Archive for April, 2008
Posted by peppertree on April 25, 2008
I got this recipe from Rachael Ray’s magazine. I was going to serve a salad with it, but it and the bread were enough. I think next time I will get a different tortellini (store only had one brand), but all in all, this was really good. I used Silk soy milk instead of regular milk, and it turned out fine. I was able to have this and garlic bread ready within 20 minutes. I will def. make this one again.
rating: 7
Peas and Cheese Tortellini
(from Everyday with Rachael Ray magazine)
1 pound frozen cheese tortellini
1 cup frozen peas, thawed
2 tbsp butter
5 scallions, white and green parts thinly sliced separately
2 tbs flour
1 2/3 cup milk
salt and pepper
1/2 cup grated Parmesan cheese, plus more for sprinkling
1. In a large saucepan of boiling, salted water, cook the tortellini until al dente; drain.
2. Meanwhile, add the peas, butter and scallion whites to another large saucepan and cook over medium heat for 2 minutes. Whisk in the flour and cook, stirring, for 1 minute. Gradually whisk in the milk and bring to a boil, stirring constantly. Stir in the scallion greens and season with salt and pepper.

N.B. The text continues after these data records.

(* ===== verification/Delta.v ===== *)
(** * Property deltas: [src/core/version.rs]

    The compressed form of a version: which properties changed, which vectors
    changed in a few positions, which properties were removed; how a delta is
    computed and applied, with the [f32] tolerance of the vector comparison. *)

From Stdlib Require Import SpecFloat.
From S2P Require Import Prelude.
From S2P Require Import Bytes.
From S2P Require Import Errors.
From S2P Require Import Interning.
From S2P Require Import Vectors.
From S2P Require Import Property.
From S2P Require Import PropMap.

(** ** The arithmetic on [f32] the comparison needs *)
Module F32.
Import Float.

(** The number a bit pattern denotes. *)
Definition decode (x : Z) : spec_float :=
  let sign := Z.testbit x 31 in
  let e := exponent 23 8 x in
  let m := mantissa 23 x in
  if e =? 255 then (if m =? 0 then S754_infinity sign else S754_nan)
  else if e =? 0 then
    match m with Zpos m => S754_finite sign m (-149) | _ => S754_zero sign end
  else match m + 2 ^ 23 with Zpos m => S754_finite sign m (e - 150) | _ => S754_zero sign end.

(** [(a - b).abs() <= bound] *)
Definition abs_sub_le (a b bound : Z) : bool :=
  SFleb (SFabs (SFsub 24 128 (decode a) (decode b))) (decode bound).
End F32.

Module Delta.
Import Float F32 PropMap.

(** [1e-7f32] *)
Definition VECTOR_EPSILON : Z := 869711765.

Definition floats_approx_equal (a b : Z) : bool :=
  if f32_is_nan a then f32_is_nan b
  else if f32_is_nan b then false
  else if f32_is_infinite a || f32_is_infinite b then f32_eq a b
  else abs_sub_le a b VECTOR_EPSILON.

Inductive VectorDelta :=
  | VSparse (dimension : Z) (changes : list (Z * Z))
  | VFull (vec : list Z).

(** The loop over the positions; [u32::try_from(idx).ok()?] leaves the function. *)
Fixpoint diff_positions (idx : Z) (old new : list Z) : option (list (Z * Z)) :=
  match old, new with
  | old_val :: old, new_val :: new =>
      if negb (floats_approx_equal old_val new_val)
      then idx_u32 ← checked 0 u32_max idx;
           changes ← diff_positions (idx + 1) old new; Some ((idx_u32, new_val) :: changes)
      else diff_positions (idx + 1) old new
  | _, _ => Some []
  end.

(** [VectorDelta::from_diff] *)
Definition vector_diff (old new : list Z) : option VectorDelta :=
  if negb (blen old =? blen new) then None
  else if Sparse.MAX_VECTOR_DIMENSIONS <? blen old then None
  else
    changes ← diff_positions 0 old new;
    match changes with
    | [] => None
    | _ =>
        let dimension := blen old in
        if blen changes * 2 <? dimension
        then Some (VSparse dimension changes) else Some (VFull new)
    end.

(** [VectorDelta::apply]; the writes outside the vector are skipped. *)
Definition vector_apply (d : VectorDelta) (base : list Z) : list Z :=
  match d with
  | VSparse dimension changes =>
      if negb (blen base =? dimension) then base
      else foldl (fun result '(idx, value) =>
                    if idx <? blen result then <[Z.to_nat idx := value]> result else result)
             base changes
  | VFull new_vec => new_vec
  end.

Record PropertyDelta := mkDelta {
  changed : gmap Z PropertyValue;
  vector_deltas : gmap Z VectorDelta;
  removed : gset Z }.

Definition new : PropertyDelta := mkDelta ∅ ∅ ∅.
Definition is_empty (d : PropertyDelta) : bool :=
  bool_decide (changed d = ∅) && bool_decide (dom (vector_deltas d) = ∅) && bool_decide (removed d = ∅).

Definition as_vector (v : PropertyValue) : option (list Z) :=
  match v with PVector v => Some v | _ => None end.

Section Ops.
Context {St : Type} `{Interner St}.
(** [Arc::ptr_eq] on values and on the maps' contents *)
Variable ptr_eq : PropertyValue -> PropertyValue -> bool.
Variable map_ptr_eq : PropertyMap -> PropertyMap -> bool.

(** [impl PartialEq for PropertyMap] *)
Definition map_eq (a b : PropertyMap) : bool :=
  if map_ptr_eq a b then true
  else if negb (cached_size a =? cached_size b) then false
  else bool_decide (size (inner a) = size (inner b)) &&
       forallb (fun kv => match inner b !! kv.1 with
                          | Some w => default false (Property.partial_eq ptr_eq kv.2 w)
                          | None => false
                          end) (map_to_list (inner a)).

(** The body of the loop over [new.iter()]. *)
Definition diff_step (old : PropertyMap) (key : Z) (new_value : PropertyValue) (delta : PropertyDelta) :
    PropertyDelta :=
  let change := mkDelta (<[key := new_value]> (changed delta)) (vector_deltas delta) (removed delta) in
  match get_by_interned_key old key with
  | Some old_value =>
      if default false (Property.semantically_equal ptr_eq old_value new_value) then delta
      else
        match as_vector old_value, as_vector new_value with
        | Some old_vec, Some new_vec =>
            match vector_diff old_vec new_vec with
            | Some vec_delta =>
                mkDelta (changed delta) (<[key := vec_delta]> (vector_deltas delta)) (removed delta)
            | None => if negb (blen old_vec =? blen new_vec) then change else delta
            end
        | _, _ => change
        end
  | None => change
  end.

(** [PropertyDelta::from_diff]; a [HashMap] is walked in an order of its own. *)
Definition from_diff (old new_ : PropertyMap) : PropertyDelta :=
  if map_eq old new_ then new
  else
    let delta := map_fold (diff_step old) new (inner new_) in
    map_fold (fun key _ delta =>
                if negb (contains_interned_key new_ key)
                then mkDelta (changed delta) (vector_deltas delta) ({[key]} ∪ removed delta)
                else delta) delta (inner old).

Definition apply_base (d : PropertyDelta) (base : PropertyMap) : gmap Z PropertyValue :=
  map_fold (fun key value result =>
              if negb (bool_decide (key ∈ removed d)) && negb (bool_decide (is_Some (changed d !! key)))
              then <[key := value]> result else result) ∅ (inner base).

Definition apply_vector (base : PropertyMap) (key : Z) (vec_delta : VectorDelta)
    (result : gmap Z PropertyValue) : gmap Z PropertyValue :=
  match vec_delta with
  | VFull vec => <[key := PVector vec]> result
  | VSparse _ _ =>
      match get_by_interned_key base key ≫= as_vector with
      | Some base_vec => <[key := PVector (vector_apply vec_delta base_vec)]> result
      | None => result
      end
  end.

(** [PropertyDelta::apply] *)
Definition apply (st : St) (d : PropertyDelta) (base : PropertyMap) : PropertyMap :=
  if is_empty d then base
  else
    let result := apply_base d base in
    let result := map_fold (fun key value result => <[key := value]> result) result (changed d) in
    let result := map_fold (apply_vector base) result (vector_deltas d) in
    from_iter st (map_to_list result).

(** [PropertyDelta::materialize_vector_deltas]: the keys in the map's order; an
    error leaves the keys handled before it (and the failing one) removed. *)
Fixpoint materialize_keys (keys : list Z) (d : PropertyDelta) (base : PropertyMap) :
    PropertyDelta * bool :=
  match keys with
  | [] => (d, true)
  | key :: keys =>
      match vector_deltas d !! key with
      | None => materialize_keys keys d base
      | Some vec_delta =>
          let d := mkDelta (changed d) (delete key (vector_deltas d)) (removed d) in
          let set v := mkDelta (<[key := PVector v]> (changed d)) (vector_deltas d) (removed d) in
          match vec_delta with
          | VFull vec => materialize_keys keys (set vec) base
          | VSparse _ _ =>
              match get_by_interned_key base key ≫= as_vector with
              | Some base_vec => materialize_keys keys (set (vector_apply vec_delta base_vec)) base
              | None => (d, false)
              end
          end
      end
  end.
Definition materialize_vector_deltas (d : PropertyDelta) (base : PropertyMap) : PropertyDelta * bool :=
  materialize_keys (map_to_list (vector_deltas d)).*1 d base.
End Ops.

Inductive VersionData :=
  | Anchor (properties : PropertyMap) (vector_snapshot_id : option Z)
  | DeltaData (delta : PropertyDelta).

Definition anchor (properties : PropertyMap) : VersionData := Anchor properties None.
Definition is_anchor (d : VersionData) : bool :=
  match d with Anchor _ _ => true | DeltaData _ => false end.
Definition is_delta (d : VersionData) : bool := negb (is_anchor d).
Definition set_vector_snapshot_id (d : VersionData) (id : Z) : VersionData :=
  match d with Anchor p _ => Anchor p (Some id) | _ => d end.
Definition get_vector_snapshot_id (d : VersionData) : option Z :=
  match d with Anchor _ s => s | _ => None end.
End Delta.

(** ** Vectors up to the tolerance *)
Section VectorFacts.
Import Float F32 Delta.

Lemma decode_finite x :
  f32_is_nan x = false -> f32_is_infinite x = false ->
  match decode x with S754_zero _ | S754_finite _ _ _ => True | _ => False end.
Proof.
  with_strategy transparent [is_nan is_infinite] (unfold is_nan, is_infinite, decode).
  change (Z.ones 8) with 255. generalize (exponent 23 8 x) (mantissa 23 x) (Z.testbit x 31).
  intros e m s. destruct (e =? 255); cbn [andb negb]; [by destruct (m =? 0)|].
  intros _ _. destruct (e =? 0); [by destruct m|]. by destruct (m + 2 ^ 23).
Qed.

3. Stir the tortellini and 1/3 cup cheese into the sauce. Divide the pasta among 4 serving bowls and sprinkle with more cheese.

Posted in main dish, pasta | Tagged: cheese tortellini, pasta, Rachael Ray, Silk, vegetarian | Leave a Comment »
Posted by peppertree on April 24, 2008
I printed out this recipe almost 7 months ago, and am just now getting to it. It only calls for 4 ingredients, so how hard could it be? It was good, but seemed like it was missing something. I would probably try it again, but would tweak it somehow. Toby liked it, but thought that the onions on top didn’t go well with it. I served this with potato pancakes and a green salad.
rating: 5.5
Grilled Barbeque Tempeh
(from the Weight Watchers website)
10 ounces tempeh, sliced into sizteen 1/2″-thick pieces
1 medium onion, sliced
1 tsp sesame oil
1 cup barbeque sauce
Steam tempeh for 20 minutes to prevent it from drying out when grilled. While tempeh is steaming, saute onion in sesame oil over medium-high heat until very tender and golden, about 10 minutes.
Preheat grill. Brush tempeh slices with barbeque sauce and grill for 5 minutes on each side, brushing generously with sauce as it cooks.
Top tempeh with onions and serve with additional sauce on the side. Yields about 4 slices tempeh plus 1/4 cup onions per serving.

Posted in main dish | Tagged: barbeque, bbq, tempeh, vegan, vegetarian, weight watchers | Leave a Comment »
Posted by peppertree on April 23, 2008
Ok, this isn’t really a new recipe from me, but we had to use the leftover crepes MIL left for us. This is a common soup in Germany (so says Toby), but it usually contains meatballs I believe. It’s really easy to make, but when I asked Toby for the recipe, he says he never measures.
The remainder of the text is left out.